The Traditional Computing Model
Enterprise computing is transactional. A database query, a web request, a payroll calculation;each is a discrete, bounded operation with a defined input and a defined output. The system processes many such operations concurrently, each completing in milliseconds.
Infrastructure is designed around this pattern: lots of CPU cores handling short tasks, modest memory per core, fast storage for random access, and network optimised for modest data volumes to many endpoints. Failure is handled by redundancy and retry. If a server fails mid-request, the request fails and is retried on another server.

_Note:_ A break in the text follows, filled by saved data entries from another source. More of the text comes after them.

(** * SPIRV-Cross: the reflection core declared in [spirv_cross.hpp]

    A shallow embedding of the inline members of [class Compiler]: the word
    stream reader [stream], the ID table accessors [set], [get] and
    [maybe_get], the fallback names and the three branch-target classifiers
    [is_continue], [is_break] and [is_conditional].

    Unsigned 32-bit quantities (IDs, words, offsets) are binary naturals [N];
    a [std::vector] is a [list] read through [vector_at], which throws like
    [std::vector::at]; a [std::unordered_set<uint32_t>] is a [gset N]; a C++
    exception is the [Throw] branch of [result]. *)

From Stdlib Require Import NArith DecimalString DecimalN Lia.
From stdpp Require Import base option list gmap sets strings.

Local Open Scope N_scope.

(** ** Exceptions and results *)

(** The exceptions the header can raise: [std::out_of_range] comes from
    [std::vector::at], [CompilerError] carries its message.  [TypeMismatch]
    is the error kind the specification gives to a slot read at a kind it
    does not hold. *)
Inductive exn : Type :=
  | out_of_range
  | CompilerError (what : string)
  | TypeMismatch.

Inductive result (A : Type) : Type :=
  | OK (a : A)
  | Throw (e : exn).
Arguments OK {A} a.
Arguments Throw {A} e.

#[global] Instance result_ret : MRet result := fun _ a => OK a.
#[global] Instance result_bind : MBind result := fun _ _ f r =>
  match r with
  | OK a => f a
  | Throw e => Throw e
  end.

Definition succeeds {A} (r : result A) : Prop := ∃ a, r = OK a.
Definition throws {A} (r : result A) : Prop := ∃ e, r = Throw e.

(** [std::vector::at]: the element, or [std::out_of_range] past the end. *)
Definition vector_at {A} (v : list A) (i : N) : result A :=
  match v !! N.to_nat i with
  | Some x => OK x
  | None => Throw out_of_range
  end.

(** [std::vector::size], as a [size_t]. *)
Definition vector_size {A} (v : list A) : N := N.of_nat (length v).

(** Unsigned 32-bit arithmetic wraps around. *)
Definition uint32_wrap (n : N) : N := n mod 2 ^ 32.

(** ** Data model *)

(** Modelled from the spec: the [Instruction] record of [spirv_common.hpp]
    (opcode, word-offset into the stream, word-length), which the header
    only uses.  Offset and length are unsigned 32-bit words, so that their
    sum is formed in 32-bit arithmetic. *)
Module Instruction.
Record t : Type := mk { op : N; offset : N; length : N }.
End Instruction.

(** Modelled from the spec: the kinds of payload an ID slot can hold (the
    classes [T] that [set<T>], [get<T>] and [maybe_get<T>] are instantiated
    at), declared in [spirv_common.hpp]. *)
Inductive Kind : Type :=
  | SPIRType
  | SPIRVariable
  | SPIRConstant
  | SPIRFunction
  | SPIRBlock
  | SPIRUndef.

#[global] Instance Kind_eq_dec : EqDecision Kind.
Proof. solve_decision. Defined.

(** Modelled from the spec: the tag of a slot, [TypeNone] for a slot that
    was never bound; [type_of T] is the constant [T::type]. *)
Inductive Types : Type :=
  | TypeNone
  | TypeType
  | TypeVariable
  | TypeConstant
  | TypeFunction
  | TypeBlock
  | TypeUndef.

#[global] Instance Types_eq_dec : EqDecision Types.
Proof. solve_decision. Defined.

Definition type_of (T : Kind) : Types :=
  match T with
  | SPIRType => TypeType
  | SPIRVariable => TypeVariable
  | SPIRConstant => TypeConstant
  | SPIRFunction => TypeFunction
  | SPIRBlock => TypeBlock
  | SPIRUndef => TypeUndef
  end.

Section Store.

(** What a payload carries besides its own ID: the constructor arguments
    [P &&... args] of [set], which the header forwards untouched. *)
Context {Body : Type}.
(** [setFee(newFeeBps)] is owner-only and rejects a fee above
    [MAX_FEE_BPS = 1000] with "Fee too high"; any fee up to the cap is
    accepted and becomes the platform fee, with the old and the new value
    logged. As the fee starts at 200 and nothing else writes it, the fee is
    at most 1000 bps in every reachable state. *)
Theorem setFee_capped env newFeeBps w :
  (msg_sender env <> owner w ->
   transact env (SetFee newFeeBps) w = (w, Failed Unauthorized)) /\
  (msg_sender env = owner w -> MAX_FEE_BPS < newFeeBps ->
   transact env (SetFee newFeeBps) w =
   (w, Failed (RequireFailed "Fee too high"))) /\
  (msg_sender env = owner w -> newFeeBps <= MAX_FEE_BPS ->
   snd (transact env (SetFee newFeeBps) w) = Success /\
   platformFeeBps (fst (transact env (SetFee newFeeBps) w)) = newFeeBps /\
   events (fst (transact env (SetFee newFeeBps) w)) =
     events w ++ [FeeUpdated (platformFeeBps w) newFeeBps]) /\
  (reachable w -> platformFeeBps w <= MAX_FEE_BPS).
Proof.
  split; [|split; [|split]].
  - intros Ho. unfold transact; cbn [dispatch]. unfold setFee.
    rewrite onlyOwner_Unauthorized by assumption. reflexivity.
  - intros Ho Hbig. unfold transact; cbn [dispatch].
    destruct (setFee env newFeeBps w) as [[] w'|e w'] eqn:E.
    + apply setFee_success in E as (_ & ? & _). lia.
    + unfold setFee in E. failure_of E.
  - intros Ho Hok. unfold transact; cbn [dispatch].
    destruct (setFee env newFeeBps w) as [[] w'|e w'] eqn:E.
    + apply setFee_success in E as (_ & _ & ->). cbn. auto.
    + exfalso. unfold setFee in E. failure_of E.
  - apply reachable_fee_cap.
Qed.

(** In every reachable state a successful [claim] splits the gross payout
    [p] between the caller and the fee accumulator with nothing lost: the
    caller is transferred [p - fee], the accumulator grows by [fee], and,
    the fee being capped at 10%, the caller receives at least [p - p / 10]. *)
Theorem claim_keeps_nine_tenths env marketId w w' :
  reachable w ->
  transact env (Claim marketId) w = (w', Success) ->
  exists p net,
    call (calculatePayout marketId (msg_sender env)) w = inr p /\
    safeTransfer (self w) (msg_sender env) net (token w) = Some (token w') /\
    net + (accumulatedFees w' - accumulatedFees w) = p /\
    accumulatedFees w <= accumulatedFees w' /\
    p - p / 10 <= net /\ net <= p.
Proof.
  intros Hreach H. apply transact_pair in H as [Hw Hs].
  apply transact_success, dispatch_success, claim_success in Hs.
  rewrite Hw in Hs.
  destruct Hs as (_ & _ & _ & _ & p & t' & Hp & _ & _ & Hle & _ & Ht & ->).
  pose proof (reachable_fee_cap w Hreach) as Hcap.
  unfold MAX_FEE_BPS, BPS_DENOMINATOR in *.
  set (fee := p * platformFeeBps w / 10000) in *.
  assert (Hfee : fee <= p / 10).
  { unfold fee.
    etrans; [apply N.Div0.div_le_mono with (b := p * 1000); nia|].
    replace 10000 with (1000 * 10) by reflexivity.
    rewrite <- N.Div0.div_div, N.div_mul by lia. reflexivity. }
  exists p, (p - fee). cbn [accumulatedFees token].
  repeat split; try assumption; lia.
Qed.

(** ** The quoted net payout *)

Lemma call_calculatePayoutAfterFee marketId user w :
  call (calculatePayoutAfterFee marketId user) w =
  match call (calculatePayout marketId user) w with
  | inl e => inl e
  | inr p =>
      if p =? 0 then inr 0
      else if UINT256_MAX <? p * platformFeeBps w then inl PanicOverflow
      else if p <? p * platformFeeBps w / BPS_DENOMINATOR then inl PanicOverflow
      else inr (p - p * platformFeeBps w / BPS_DENOMINATOR)
  end.
Proof.
  unfold call at 1 2, calculatePayoutAfterFee, bind at 1.
  destruct (calculatePayout_view marketId user w) as [[p ->]|[e ->]];
    [|reflexivity].
  unfold_monad. cbv beta iota.
  repeat (break_goal; cbv beta iota); bool_to_prop; try reflexivity;
    try lia; try discriminate.
Qed.

(** [calculatePayoutAfterFee(marketId, user)] quotes what [claim] pays:
    whenever a claim succeeds, the quote taken just before it is exactly
    the amount transferred to the caller. The quote is 0 when the gross
    payout is 0, and never more than the gross payout. *)
Theorem calculatePayoutAfterFee_is_claimed env marketId w :
  (forall w',
     transact env (Claim marketId) w = (w', Success) ->
     exists net,
       call (calculatePayoutAfterFee marketId (msg_sender env)) w = inr net /\
       safeTransfer (self w) (msg_sender env) net (token w) = Some (token w') /\
       events w' = events w ++ [Claimed marketId (msg_sender env) net]) /\
  (call (calculatePayout marketId (msg_sender env)) w = inr 0 ->
   call (calculatePayoutAfterFee marketId (msg_sender env)) w = inr 0) /\
  (forall p net,
     call (calculatePayout marketId (msg_sender env)) w = inr p ->
     call (calculatePayoutAfterFee marketId (msg_sender env)) w = inr net ->
     net <= p).
Proof.
  split; [|split].
  - intros w' H. apply transact_pair in H as [Hw Hs].
    apply transact_success, dispatch_success, claim_success in Hs.
    rewrite Hw in Hs.
    destruct Hs as (_ & _ & _ & _ & p & t' & Hp & Hp0 & Hm & Hle & _ & Ht & ->).
    exists (p - p * platformFeeBps w / BPS_DENOMINATOR).
    cbn [token events]. split; [|split; [assumption|reflexivity]].
    rewrite call_calculatePayoutAfterFee, Hp.
    apply N.eqb_neq in Hp0. rewrite Hp0.
    destruct (N.ltb_spec UINT256_MAX (p * platformFeeBps w)); [lia|].
    destruct (N.ltb_spec p (p * platformFeeBps w / BPS_DENOMINATOR)); [lia|].
    reflexivity.
  - intros Hp. rewrite call_calculatePayoutAfterFee, Hp. reflexivity.
  - intros p net Hp. rewrite call_calculatePayoutAfterFee, Hp. intros H.
    repeat (break_hyp H; try discriminate H); inversion H; subst;
      [apply N.le_0_l|apply N.le_sub_l].
Qed.

(** ** Bet limits *)

(** [setBetLimits(min, max)] is owner-only and validates nothing: the
    owner's call always succeeds and stores both values as given, changing
    nothing else. In particular a nonzero maximum below the minimum is
    accepted, and in such a state no bet of any amount on any market
    succeeds. *)
Theorem setBetLimits_unchecked env lo hi w :
  (msg_sender env <> owner w ->
   transact env (SetBetLimits lo hi) w = (w, Failed Unauthorized)) /\
  (msg_sender env = owner w ->
   transact env (SetBetLimits lo hi) w = (set_betLimits lo hi w, Success)) /\
  (0 < maxBetSize w -> maxBetSize w < minBetSize w ->
   forall env' marketId amount isYes,
     snd (transact env' (PlaceBet marketId amount isYes) w) <> Success).
Proof.
  split; [|split].
  - intros Ho. unfold transact; cbn [dispatch]. unfold setBetLimits.
    rewrite onlyOwner_Unauthorized by assumption. reflexivity.
  - intros Ho. unfold transact; cbn [dispatch].
    unfold setBetLimits, onlyOwner. unfold_monad. cbv beta iota.
    apply N.eqb_eq in Ho. rewrite Ho. reflexivity.
  - intros Hpos Hlt env' marketId amount isYes Hs.
    apply transact_success, dispatch_success, placeBet_success in Hs.
    destruct Hs as (_ & _ & _ & _ & Hlo & Hhi & _). lia.
Qed.

(** ** Creating markets *)

Ltac step_cases E :=
  apply dispatch_success in E;
  match type of E with
  | match ?op with _ => _ end => destruct op
  end;
  [ apply createMarket_success in E as (? & ? & _ & ->)
  | apply placeBet_success in E;
    destruct E as (? & ? & ? & ? & ? & ? & ? & ? & E);
    match type of E with
    | if ?b then _ else _ => destruct b
    end;
    destruct E as (? & ? & ->)
  | apply resolveMarket_success in E as (? & ? & ? & ? & ->)
  | apply claim_success in E;
    destruct E as (? & ? & ? & ? & ? & ? & ? & ? & ? & ? & ? & ? & ->)
  | apply withdrawFees_success in E as (? & ? & ? & ? & ->)
  | apply setFee_success in E as (? & ? & ->)
  | apply setBetLimits_success in E as (? & ->) ].

Lemma exec_marketCount w tx :
  marketCount (exec w tx) = marketCount w + creates w tx.
Proof.
  destruct tx as [env op]. unfold exec, creates. cbn [fst snd].
  destruct (snd (transact env op w)) eqn:Hs.
  - apply transact_success in Hs.
    set (w' := fst (transact env op w)) in *. clearbody w'.
    step_cases Hs; cbn [marketCount]; lia.
  - destruct (transact env op w) as [w' o] eqn:Ht. cbn [snd] in Hs. subst o.
    apply transact_failed in Ht. subst w'. cbn [fst].
    destruct op; lia.
Qed.

Lemma run_marketCount txs w :
  marketCount (run txs w) = marketCount w + created txs w.
Proof.
  revert w. induction txs as [|tx txs IH]; intros w; [cbn; lia|].
  cbn [run fold_left created]. fold (run txs (exec w tx)).
  rewrite IH, exec_marketCount. lia.
Qed.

Consistency and availability dominate the design criteria. Cost scales with the number of concurrent users, not the size of individual operations. A bank running 100,000 transactions per second needs different infrastructure from a bank running 1,000;but the shape of the infrastructure is broadly similar. AI training breaks all of these assumptions.
Training: Sustained, Synchronised, Enormous
Training a large language model is a single, monolithic computation that runs for weeks or months. There is no request-response cycle. There is no user waiting for an answer. The training job reads the entire dataset repeatedly, adjusts model weights based on prediction errors, and iterates until the model reaches acceptable performance.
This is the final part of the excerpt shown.